** Entries supplied follows **

(** After [update] the box is still 40x40 and, whenever the new
    position is a valid binary32 number, it lies inside the 800x600
    window: its corner is at the truncated position, between 0 and 760
    across and between 0 and 560 down. *)
Theorem box_stays_in_window (target : SDL_Point.t) (u u' : Unit.t) :
  Unit_wf u = true ->
  Unit.update target u = Ok u' ->
  F32.is_nan (Unit.x u') = false ->
  F32.is_nan (Unit.y u') = false ->
  valid_binary F32.prec F32.emax (Unit.x u') = true ->
  valid_binary F32.prec F32.emax (Unit.y u') = true ->
  SDL_Rect.x (Unit.rect u') = F32.to_int (Unit.x u')
  /\ SDL_Rect.y (Unit.rect u') = F32.to_int (Unit.y u')
  /\ SDL_Rect.w (Unit.rect u') = 40 /\ SDL_Rect.h (Unit.rect u') = 40
  /\ 0 <= SDL_Rect.x (Unit.rect u')
  /\ SDL_Rect.x (Unit.rect u') + SDL_Rect.w (Unit.rect u') <= 800
  /\ 0 <= SDL_Rect.y (Unit.rect u')
  /\ SDL_Rect.y (Unit.rect u') + SDL_Rect.h (Unit.rect u') <= 600.
Proof.
  intros Hwf E Hnx Hny Hvx Hvy.
  destruct (Unit_wf_elim u Hwf) as (Hw & Hh & _).
  destruct (update_inv target u u' E) as (o0 & o1 & more & _ & ->).
  unfold updated in *.
  cbn [Unit.x Unit.y Unit.rect SDL_Rect.x SDL_Rect.y SDL_Rect.w SDL_Rect.h]
    in *.
  rewrite Hw, Hh in *.
  change (800 - 40) with 760 in *. change (600 - 40) with 560 in *.
  destruct (clamp_spec 760 (Unit.raw_x u o0 o1) eq_refl eq_refl)
    as (X1 & X2 & _).
  destruct (clamp_spec 560 (Unit.raw_y u o0 o1) eq_refl eq_refl)
    as (Y1 & Y2 & _).
  pose proof (to_int_under 12451840 _ ltac:(lia) Hvx Hnx X1 X2) as Hx.
  pose proof (to_int_under 9175040 _ ltac:(lia) Hvy Hny Y1 Y2) as Hy.
  change (Z.pos 12451840 / 2 ^ 14) with 760 in Hx.
  change (Z.pos 9175040 / 2 ^ 14) with 560 in Hy.
  repeat split; lia.
Qed.

End Bounds.

Lemma clamp_idempotent_witness :
  Unit.clamp 760 (Unit.clamp 760 (F32.of_int 900))
    = Unit.clamp 760 (F32.of_int 900)
  /\ Unit.clamp 760 (F32.of_int 300) = F32.of_int 300
  /\ Unit.clamp 760 S754_nan = S754_nan.
Proof.
  destruct (clamp_idempotent 760 (F32.of_int 900) eq_refl eq_refl)
    as (Hidem & _ & Hnan).
  destruct (clamp_idempotent 760 (F32.of_int 300) eq_refl eq_refl)
    as (_ & Hin & _).
  split; [exact Hidem|]. split; [apply Hin; reflexivity|exact Hnan].
Defined.

Lemma box_stays_in_window_witness :
  Unit.rect unit_stub_updated = SDL_Rect.mk 528 560 40 40
  /\ SDL_Rect.x (Unit.rect unit_stub_updated)
     + SDL_Rect.w (Unit.rect unit_stub_updated) <= 800
  /\ SDL_Rect.y (Unit.rect unit_stub_updated)
     + SDL_Rect.h (Unit.rect unit_stub_updated) <= 600.
Proof.
  split; [vm_compute; reflexivity|].
  assert (E : Unit.update (H := libm_stub) (SDL_Point.mk 400 300) unit_stub
              = Ok unit_stub_updated) by (vm_compute; reflexivity).
  destruct (box_stays_in_window (L := libm_stub) (SDL_Point.mk 400 300)
              unit_stub unit_stub_updated eq_refl E
              eq_refl eq_refl eq_refl eq_refl)
    as (_ & _ & _ & _ & _ & Hx & _ & Hy).
  split; assumption.
Defined.

(** ** A network without bias *)

Section ZeroInput.

Context `{L : LibM} `{H : Host}.

Lemma in_unit_interval_finite (v : float) :
  in_unit_interval v = true -> finite_or_zero v = true.
Proof.
  destruct v as [s|s| |s m e]; try reflexivity.
  - destruct s; discriminate.
  - discriminate.
Qed.

Lemma mac_zero (input w : float) :
  is_zero input = true -> finite_or_zero w = true ->
  mac F32.zero (input, w) = F32.zero.
Proof.
  destruct input as [s| | |]; try discriminate.
  destruct w as [s'| | |s' m e]; try discriminate; intros _ _;
    destruct s, s'; reflexivity.
Qed.

Lemma accumulate_zero (ws : list float) :
  forallb finite_or_zero ws = true ->
  forall (rest : list float) (i : nat),
    forallb is_zero rest = true ->
    (i + length rest <= length ws)%nat ->
    Neuron.accumulate ws i rest F32.zero = Ok F32.zero.
Proof.
  intros Hws. rewrite forallb_forall in Hws.
  induction rest as [|input rest IH]; intros i Hz Hlen; [reflexivity|].
  simpl in Hz, Hlen. apply andb_true_iff in Hz as [Hi Hz].
  cbn [Neuron.accumulate].
  destruct (nth_error ws i) as [w|] eqn:E.
  - pose proof (mac_zero input w Hi (Hws w (nth_error_In ws i E))) as Hmac.
    unfold mac in Hmac. simpl fst in Hmac. simpl snd in Hmac.
    rewrite Hmac. apply IH; [exact Hz|lia].
  - apply nth_error_None in E. lia.
Qed.

Lemma layer_outputs_zero (layer : list Neuron.t) (inputs : list float) :
  tanh F32.zero = F32.zero ->
  forallb is_zero inputs = true ->
  Forall plain_neuron layer ->
  forallb (fun n => (length (Neuron.weights n) =? length inputs)%nat) layer
    = true ->
  NeuralNetwork.layer_outputs layer inputs
  = Ok (repeat F32.zero (length layer)).
Proof.
  intros Htanh Hz. induction 1 as [|n layer (Hb & Hw) _ IH]; simpl;
    [reflexivity|].
  intros Hlen. apply andb_true_iff in Hlen as [Hn Hlen].
  apply Nat.eqb_eq in Hn.
  unfold Neuron.activate. rewrite Hb.
  rewrite (accumulate_zero _ Hw inputs 0 Hz) by lia.
  simpl. rewrite (IH Hlen), Htanh. reflexivity.
Qed.

Lemma repeat_zero_is_zero (n : nat) :
  forallb is_zero (repeat F32.zero n) = true.
Proof. induction n; simpl; auto. Qed.

Lemma feed_zero (sizes : list nat) :
  forall (ls : list (list Neuron.t)) (inputs : list float),
    tanh F32.zero = F32.zero ->
    forallb is_zero inputs = true ->
    Forall (Forall plain_neuron) ls ->
    has_shape (length inputs) sizes ls = true ->
    sizes <> [] ->
    NeuralNetwork.feed ls inputs = Ok (repeat F32.zero (last sizes 0%nat)).
Proof.
  induction sizes as [|size sizes IH]; intros [|layer ls] inputs Htanh Hz
    Hplain Hshape Hne; simpl in Hshape; try discriminate; [congruence|].
  apply andb_true_iff in Hshape as [Hs Hrest].
  apply andb_true_iff in Hs as [Hlen Hws].
  apply Nat.eqb_eq in Hlen.
  inversion Hplain as [|? ? Hlayer Hls]; subst.
  cbn [NeuralNetwork.feed].
  rewrite (layer_outputs_zero layer inputs Htanh Hz Hlayer Hws). simpl bindR.
  destruct sizes as [|size' sizes'].
  - destruct ls; [reflexivity|discriminate].
  - rewrite (IH ls (repeat F32.zero (length layer)) Htanh
               (repeat_zero_is_zero _) Hls);
      [|now rewrite repeat_length|discriminate].
    reflexivity.
Qed.

Lemma drawn_layers_plain (rest : list Z) :
  (forall seed k, in_unit_interval (uniform_draw seed k) = true) ->
  forall (numInputs : Z) (call : nat),
    Forall (Forall plain_neuron) (drawn_layers numInputs call rest).
Proof.
  intros Hdist. induction rest as [|size rest IH]; intros numInputs call;
    simpl; constructor; [|apply IH].
  unfold drawn_layer. apply Forall_forall. intros n Hn.
  apply in_map_iff in Hn as (k & <- & _).
  split; [reflexivity|]. simpl. apply forallb_forall. intros wt Hin.
  apply in_map_iff in Hin as (j & <- & _).
  apply in_unit_interval_finite, Hdist.
Qed.

(** Because every bias is zero, a constructed network answers an input
    vector of zeros (of either sign) with a vector of positive zeros,
    provided the weights drawn are numbers of [-1, 1] and the C
    library's [tanh] maps +0 to +0. *)
Theorem zero_input_zero_output (first second : Z) (rest : list Z)
    (w : World) (inputs : list float) :
  Forall (fun size => 0 < size) (first :: second :: rest) ->
  (forall seed k, in_unit_interval (uniform_draw seed k) = true) ->
  tanh F32.zero = F32.zero ->
  length inputs = Z.to_nat first ->
  forallb is_zero inputs = true ->
  exists net w',
    NeuralNetwork.new (first :: second :: rest) w = Ok (net, w')
    /\ NeuralNetwork.feedForward net inputs
       = Ok (repeat F32.zero (Z.to_nat (last rest second))).
Proof.
  intros Hpos Hdist Htanh Hlen Hz.
  inversion Hpos as [|? ? Hfirst Hrest]; subst.
  assert (Hnn : Forall (fun size => 0 <= size) (second :: rest))
    by (eapply Forall_impl; [|exact Hrest]; simpl; intros; lia).
  eexists _, _.
  split; [exact (NeuralNetwork_new_eq first (second :: rest) w
                   ltac:(lia) Hnn)|].
  unfold NeuralNetwork.feedForward. cbn [NeuralNetwork.layers].
  pose proof (fresh_layers_shape (second :: rest) first _
                (drawn_layers_fresh (second :: rest) first (rd_calls w)))
    as Hshape.
  rewrite <- Hlen in Hshape.
  rewrite (feed_zero _ _ inputs Htanh Hz
             (drawn_layers_plain (second :: rest) Hdist first (rd_calls w))
             Hshape); [|discriminate].
  f_equal. f_equal.
  change (map Z.to_nat (second :: rest))
    with (Z.to_nat second :: map Z.to_nat rest).
  rewrite (last_cons_default (map Z.to_nat rest) (Z.to_nat second) 0%nat
             (Z.to_nat second)).
  destruct rest as [|third rest']; [reflexivity|].
  change (last (Z.to_nat second :: map Z.to_nat (third :: rest'))
               (Z.to_nat second))
    with (last (map Z.to_nat (third :: rest')) (Z.to_nat second)).
  apply last_of_map.
Qed.

End ZeroInput.

Lemma zero_input_zero_output_witness :
  exists net w',
    NeuralNetwork.new (H := host_stub) [4; 6; 2] world0 = Ok (net, w')
    /\ NeuralNetwork.feedForward (H := libm_stub) net
         [S754_zero false; S754_zero true; S754_zero false; S754_zero true]
       = Ok [F32.zero; F32.zero].
Proof.
  apply (zero_input_zero_output (L := libm_stub) (H := host_stub)
           4 6 [2] world0).
  - repeat constructor.
  - exact host_stub_draws.
  - reflexivity.
  - reflexivity.
  - reflexivity.
Defined.

(** ** What a run leaves open *)

Section Resources.

Context `{L : LibM} `{H : Host}.

Lemma ledger_eq (l : Ledger) (up : bool) (a b c d : Z) :
  up = sdl_up l -> a = windows l -> b = renderers l -> c = surfaces l ->
  d = textures l -> mkLedger up a b c d = l.
Proof. destruct l; simpl; intros; subst; reflexivity. Qed.

Lemma account_load (r : option handle) (path text : string) (l : Ledger) :
  fold_left account (load_calls r path text) l
  = mkLedger (sdl_up l) (windows l) (renderers l) (surfaces l)
             (textures l + texture_count (loaded_texture path)).
Proof.
  unfold load_calls, loaded_texture, texture_count.
  destruct l as [up a b c d].
  destruct (SDL_LoadBMP path) as [surface|]; simpl.
  - destruct (SDL_CreateTextureFromSurface surface); simpl; f_equal; lia.
  - f_equal; lia.
Qed.

Lemma account_spawn (count : nat) (r : option handle) :
  forall l,
    fold_left account (spawn_calls count r) l
    = mkLedger (sdl_up l) (windows l) (renderers l) (surfaces l)
               (textures l
                + Z.of_nat count
                  * texture_count (loaded_texture "cat_unit.bmp")).
Proof.
  induction count as [|count IH]; intros l.
  - simpl. symmetry. apply ledger_eq; try reflexivity; lia.
  - cbn [spawn_calls]. rewrite fold_left_app, account_load, IH.
    cbn [sdl_up windows renderers surfaces textures].
    rewrite Nat2Z.inj_succ. f_equal. lia.
Qed.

** End of Entries supplied **

▶ **Exercise aim**: Write out the listing's lines exactly, from its first line through the line that contains "as (X1 & X2 & _).", and stop there.

▶ **Response**:
(** After [update] the box is still 40x40 and, whenever the new
    position is a valid binary32 number, it lies inside the 800x600
    window: its corner is at the truncated position, between 0 and 760
    across and between 0 and 560 down. *)
Theorem box_stays_in_window (target : SDL_Point.t) (u u' : Unit.t) :
  Unit_wf u = true ->
  Unit.update target u = Ok u' ->
  F32.is_nan (Unit.x u') = false ->
  F32.is_nan (Unit.y u') = false ->
  valid_binary F32.prec F32.emax (Unit.x u') = true ->
  valid_binary F32.prec F32.emax (Unit.y u') = true ->
  SDL_Rect.x (Unit.rect u') = F32.to_int (Unit.x u')
  /\ SDL_Rect.y (Unit.rect u') = F32.to_int (Unit.y u')
  /\ SDL_Rect.w (Unit.rect u') = 40 /\ SDL_Rect.h (Unit.rect u') = 40
  /\ 0 <= SDL_Rect.x (Unit.rect u')
  /\ SDL_Rect.x (Unit.rect u') + SDL_Rect.w (Unit.rect u') <= 800
  /\ 0 <= SDL_Rect.y (Unit.rect u')
  /\ SDL_Rect.y (Unit.rect u') + SDL_Rect.h (Unit.rect u') <= 600.
Proof.
  intros Hwf E Hnx Hny Hvx Hvy.
  destruct (Unit_wf_elim u Hwf) as (Hw & Hh & _).
  destruct (update_inv target u u' E) as (o0 & o1 & more & _ & ->).
  unfold updated in *.
  cbn [Unit.x Unit.y Unit.rect SDL_Rect.x SDL_Rect.y SDL_Rect.w SDL_Rect.h]
    in *.
  rewrite Hw, Hh in *.
  change (800 - 40) with 760 in *. change (600 - 40) with 560 in *.
  destruct (clamp_spec 760 (Unit.raw_x u o0 o1) eq_refl eq_refl)
    as (X1 & X2 & _).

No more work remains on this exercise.